*Exercise goal*
Would you output the whole of the data exactly?

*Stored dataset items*
(** * Multisphere._calc_field (scattering/theory/multisphere.py)

    A shallow embedding of the multi-sphere field calculation: validity
    guards, nondimensionalisation of the cluster, the call of the SCSMFO
    kernel, the convergence test, truncation and NaN screen of the expansion
    coefficients, field reconstruction and the phase correction.

    The numeric layer (numpy float64 / complex128) is an interface,
    [NumPy]; the pipeline is written once over it.  Two implementations are
    given: IEEE binary64 ([binary64], on the kernel's primitive floats),
    which is what the program runs on, and the real numbers ([exact]), the
    arithmetic without rounding.  The Fortran kernels and np.exp are
    parameters of the calculation ([Externals]); a run yields its outcome
    (an exception or the field) and the trace of its steps: the solver
    call, the truncation, the two NaN tests and the reconstruction. *)

From Stdlib Require Import String ZArith List Bool Lia.
From Stdlib Require Import Reals Lra.
From Stdlib Require Import Floats.
Import ListNotations.

Set Implicit Arguments.

(** ** The numeric interface *)

Class NumPy : Type := {
  float : Type;                                   (* numpy.float64 *)
  fadd : float -> float -> float;
  fsub : float -> float -> float;
  fmul : float -> float -> float;
  fdiv : float -> float -> float;
  fneg : float -> float;                          (* unary minus *)
  fgt : float -> float -> bool;                   (* a > b *)
  fle : float -> float -> bool;                   (* a <= b *)
  feq : float -> float -> bool;                   (* a == b *)
  fisnan : float -> bool;                         (* np.isnan *)
  of_int : Z -> float;                            (* int -> float64 *)
  np_pi : float;
  (* complex numbers, pairs (real, imag): the product, numpy's quotient of
     complex128 values, and the quotient of Python's complex by a divisor
     that is not zero *)
  cmul : float * float -> float * float -> float * float;
  cdiv : float * float -> float * float -> float * float;
  py_cquot : float * float -> float * float -> float * float;
  (* a <= b excludes a > b, also when a NaN is compared *)
  fle_not_fgt : forall a b, fle a b = true -> fgt a b = false
}.
Lemma getXQAKernels_miss drv env type sm ls :
  mKernels ls !! (type, sm) = None ->
  XQAKernelLoader_getXQAKernels drv env type sm ls =
    let r := loadXQAKernels drv
               {| self := XQAKernelList_new (sXqaKernelMetaInfo env)
                            (forceXQAKernels env) type sm;
                  log := llog ls |} in
    match snd r with
    | Done _ =>
        ({| mKernels := <[(type, sm) := self (fst r)]> (mKernels ls);
            llog := log (fst r) |}, Done (self (fst r)))
    | Fatal msg =>
        ({| mKernels := mKernels ls; llog := log (fst r) |}, Fatal msg)
    | Undefined what =>
        ({| mKernels := mKernels ls; llog := log (fst r) |}, Undefined what)
    end.
Proof.
  intros Hc. unfold XQAKernelLoader_getXQAKernels. rewrite Hc. cbv zeta.
  destruct (loadXQAKernels drv _) as [st [[] | msg | what]]; cbn;
    [| reflexivity | reflexivity].
  rewrite map_insert_new_absent by exact Hc. reflexivity.
Qed.
(** * VeriMark AI: the browser client and the biometric encryption core

    The repository ships the React client (pages [Register] and [Decrypt],
    and the HTTP service module [services/api.js]).  The first part of this
    development embeds that JavaScript: values, truthiness, optional
    chaining, promises that fulfil or reject, and the component state that
    the event handlers update.  The second part models the encryption core
    that the client talks to. *)

From Stdlib Require Import ZArith Bool Lia.
From Stdlib Require Import Strings.String Strings.Byte.
From stdpp Require Import base option list gmap.

Local Open Scope string_scope.
Local Open Scope list_scope.

(** ** JavaScript values *)

(** The values that travel between axios, [api.js] and the pages.  An
    object keeps its properties in insertion order. *)
#[warnings="-register-all"]
Inductive JsVal : Type :=
  | JUndefined
  | JNull
  | JBool (b : bool)
  | JNum (z : Z)
  | JStr (s : string)
  | JArr (items : list JsVal)
  | JObj (props : list (string * JsVal)).

(** [ToBoolean]: what [!v], [v || w] and [v && w] test. *)
Definition truthy (v : JsVal) : bool :=
  match v with
  | JUndefined | JNull => false
  | JBool b => b
  | JNum z => negb (z =? 0)%Z
  | JStr s => negb (String.eqb s EmptyString)
  | JArr _ | JObj _ => true
  end.

(** [a || b] *)
Definition js_or (a b : JsVal) : JsVal := if truthy a then a else b.

Fixpoint lookup_prop (k : string) (props : list (string * JsVal)) : JsVal :=
  match props with
  | [] => JUndefined
  | (k', v) :: rest => if String.eqb k k' then v else lookup_prop k rest
  end.
(** * Log preprocessing pipeline: configuration, parsing, windowing, normalization

    A shallow embedding of [src/config/preprocessing_config.py] and
    [src/preprocessing/log_preprocessor.py].

    Conventions of the embedding:
    - Python [str] values are [string]s of ASCII characters.
    - Python exceptions are values of [exn]; a computation that may raise
      has type [result A].
    - Library calls whose behaviour is not fixed by the repository
      ([re.search], [re.findall], [re.compile], [datetime.strptime],
      [pd.to_datetime], pandas' frequency aliases) are Section variables, so
      that every theorem holds for whatever those calls return or raise.
    - The cells of a table to normalize are binary64 floats; the cell
      arithmetic of the normalizer is a parameter of its theorems.
    - The feature values that windowing aggregates are rationals; a missing
      aggregate ([None]) stands for NaN.
    - Timestamps of the feature table are seconds since the epoch. *)

From Stdlib Require Import Floats.
From Stdlib Require Import ZArith QArith Qminmax Reals Qreals Psatz String Ascii.
From stdpp Require Import gmap strings list sorting.

Local Open Scope Z_scope.

(** ** Exceptions *)

Inductive exn :=
  | ValueError
  | IndexError
  | KeyError
  | TypeError
  | OverflowError
  | ZeroDivisionError
  | OutOfBoundsTimedelta    (* pandas; a subclass of ValueError *)
  | OtherException.

Inductive result (A : Type) :=
  | Ok (a : A)
  | Raise (e : exn).
Arguments Ok {A} a.
Arguments Raise {A} e.

#[global] Instance result_ret : MRet result := fun _ a => Ok a.
#[global] Instance result_bind : MBind result := fun _ _ f m =>
  match m with Ok a => f a | Raise e => Raise e end.

Definition raises {A} (m : result A) : Prop :=
  match m with Ok _ => False | Raise _ => True end.

Definition returns {A} (m : result A) : Prop :=
  match m with Ok _ => True | Raise _ => False end.

(** [except ValueError] also catches the subclasses of ValueError. *)
Definition is_ValueError (e : exn) : bool :=
  match e with ValueError | OutOfBoundsTimedelta => true | _ => false end.

Definition is_IndexError (e : exn) : bool :=
  match e with IndexError => true | _ => false end.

*Task solution*
(** * Multisphere._calc_field (scattering/theory/multisphere.py)

    A shallow embedding of the multi-sphere field calculation: validity
    guards, nondimensionalisation of the cluster, the call of the SCSMFO
    kernel, the convergence test, truncation and NaN screen of the expansion
    coefficients, field reconstruction and the phase correction.

    The numeric layer (numpy float64 / complex128) is an interface,
    [NumPy]; the pipeline is written once over it.  Two implementations are
    given: IEEE binary64 ([binary64], on the kernel's primitive floats),
    which is what the program runs on, and the real numbers ([exact]), the
    arithmetic without rounding.  The Fortran kernels and np.exp are
    parameters of the calculation ([Externals]); a run yields its outcome
    (an exception or the field) and the trace of its steps: the solver
    call, the truncation, the two NaN tests and the reconstruction. *)

From Stdlib Require Import String ZArith List Bool Lia.
From Stdlib Require Import Reals Lra.
From Stdlib Require Import Floats.
Import ListNotations.

Set Implicit Arguments.

(** ** The numeric interface *)

Class NumPy : Type := {
  float : Type;                                   (* numpy.float64 *)
  fadd : float -> float -> float;
  fsub : float -> float -> float;
  fmul : float -> float -> float;
  fdiv : float -> float -> float;
  fneg : float -> float;                          (* unary minus *)
  fgt : float -> float -> bool;                   (* a > b *)
  fle : float -> float -> bool;                   (* a <= b *)
  feq : float -> float -> bool;                   (* a == b *)
  fisnan : float -> bool;                         (* np.isnan *)
  of_int : Z -> float;                            (* int -> float64 *)
  np_pi : float;
  (* complex numbers, pairs (real, imag): the product, numpy's quotient of
     complex128 values, and the quotient of Python's complex by a divisor
     that is not zero *)
  cmul : float * float -> float * float -> float * float;
  cdiv : float * float -> float * float -> float * float;
  py_cquot : float * float -> float * float -> float * float;
  (* a <= b excludes a > b, also when a NaN is compared *)
  fle_not_fgt : forall a b, fle a b = true -> fgt a b = false
}.
Lemma getXQAKernels_miss drv env type sm ls :
  mKernels ls !! (type, sm) = None ->
  XQAKernelLoader_getXQAKernels drv env type sm ls =
    let r := loadXQAKernels drv
               {| self := XQAKernelList_new (sXqaKernelMetaInfo env)
                            (forceXQAKernels env) type sm;
                  log := llog ls |} in
    match snd r with
    | Done _ =>
        ({| mKernels := <[(type, sm) := self (fst r)]> (mKernels ls);
            llog := log (fst r) |}, Done (self (fst r)))
    | Fatal msg =>
        ({| mKernels := mKernels ls; llog := log (fst r) |}, Fatal msg)
    | Undefined what =>
        ({| mKernels := mKernels ls; llog := log (fst r) |}, Undefined what)
    end.
Proof.
  intros Hc. unfold XQAKernelLoader_getXQAKernels. rewrite Hc. cbv zeta.
  destruct (loadXQAKernels drv _) as [st [[] | msg | what]]; cbn;
    [| reflexivity | reflexivity].
  rewrite map_insert_new_absent by exact Hc. reflexivity.
Qed.
(** * VeriMark AI: the browser client and the biometric encryption core

    The repository ships the React client (pages [Register] and [Decrypt],
    and the HTTP service module [services/api.js]).  The first part of this
    development embeds that JavaScript: values, truthiness, optional
    chaining, promises that fulfil or reject, and the component state that
    the event handlers update.  The second part models the encryption core
    that the client talks to. *)

From Stdlib Require Import ZArith Bool Lia.
From Stdlib Require Import Strings.String Strings.Byte.
From stdpp Require Import base option list gmap.

Local Open Scope string_scope.
Local Open Scope list_scope.

(** ** JavaScript values *)

(** The values that travel between axios, [api.js] and the pages.  An
    object keeps its properties in insertion order. *)
#[warnings="-register-all"]
Inductive JsVal : Type :=
  | JUndefined
  | JNull
  | JBool (b : bool)
  | JNum (z : Z)
  | JStr (s : string)
  | JArr (items : list JsVal)
  | JObj (props : list (string * JsVal)).

(** [ToBoolean]: what [!v], [v || w] and [v && w] test. *)
Definition truthy (v : JsVal) : bool :=
  match v with
  | JUndefined | JNull => false
  | JBool b => b
  | JNum z => negb (z =? 0)%Z
  | JStr s => negb (String.eqb s EmptyString)
  | JArr _ | JObj _ => true
  end.

(** [a || b] *)
Definition js_or (a b : JsVal) : JsVal := if truthy a then a else b.

Fixpoint lookup_prop (k : string) (props : list (string * JsVal)) : JsVal :=
  match props with
  | [] => JUndefined
  | (k', v) :: rest => if String.eqb k k' then v else lookup_prop k rest
  end.
(** * Log preprocessing pipeline: configuration, parsing, windowing, normalization

    A shallow embedding of [src/config/preprocessing_config.py] and
    [src/preprocessing/log_preprocessor.py].

    Conventions of the embedding:
    - Python [str] values are [string]s of ASCII characters.
    - Python exceptions are values of [exn]; a computation that may raise
      has type [result A].
    - Library calls whose behaviour is not fixed by the repository
      ([re.search], [re.findall], [re.compile], [datetime.strptime],
      [pd.to_datetime], pandas' frequency aliases) are Section variables, so
      that every theorem holds for whatever those calls return or raise.
    - The cells of a table to normalize are binary64 floats; the cell
      arithmetic of the normalizer is a parameter of its theorems.
    - The feature values that windowing aggregates are rationals; a missing
      aggregate ([None]) stands for NaN.
    - Timestamps of the feature table are seconds since the epoch. *)

From Stdlib Require Import Floats.
From Stdlib Require Import ZArith QArith Qminmax Reals Qreals Psatz String Ascii.
From stdpp Require Import gmap strings list sorting.

Local Open Scope Z_scope.

(** ** Exceptions *)

Inductive exn :=
  | ValueError
  | IndexError
  | KeyError
  | TypeError
  | OverflowError
  | ZeroDivisionError
  | OutOfBoundsTimedelta    (* pandas; a subclass of ValueError *)
  | OtherException.

Inductive result (A : Type) :=
  | Ok (a : A)
  | Raise (e : exn).
Arguments Ok {A} a.
Arguments Raise {A} e.

#[global] Instance result_ret : MRet result := fun _ a => Ok a.
#[global] Instance result_bind : MBind result := fun _ _ f m =>
  match m with Ok a => f a | Raise e => Raise e end.

Definition raises {A} (m : result A) : Prop :=
  match m with Ok _ => False | Raise _ => True end.

Definition returns {A} (m : result A) : Prop :=
  match m with Ok _ => True | Raise _ => False end.

(** [except ValueError] also catches the subclasses of ValueError. *)
Definition is_ValueError (e : exn) : bool :=
  match e with ValueError | OutOfBoundsTimedelta => true | _ => false end.

Definition is_IndexError (e : exn) : bool :=
  match e with IndexError => true | _ => false end.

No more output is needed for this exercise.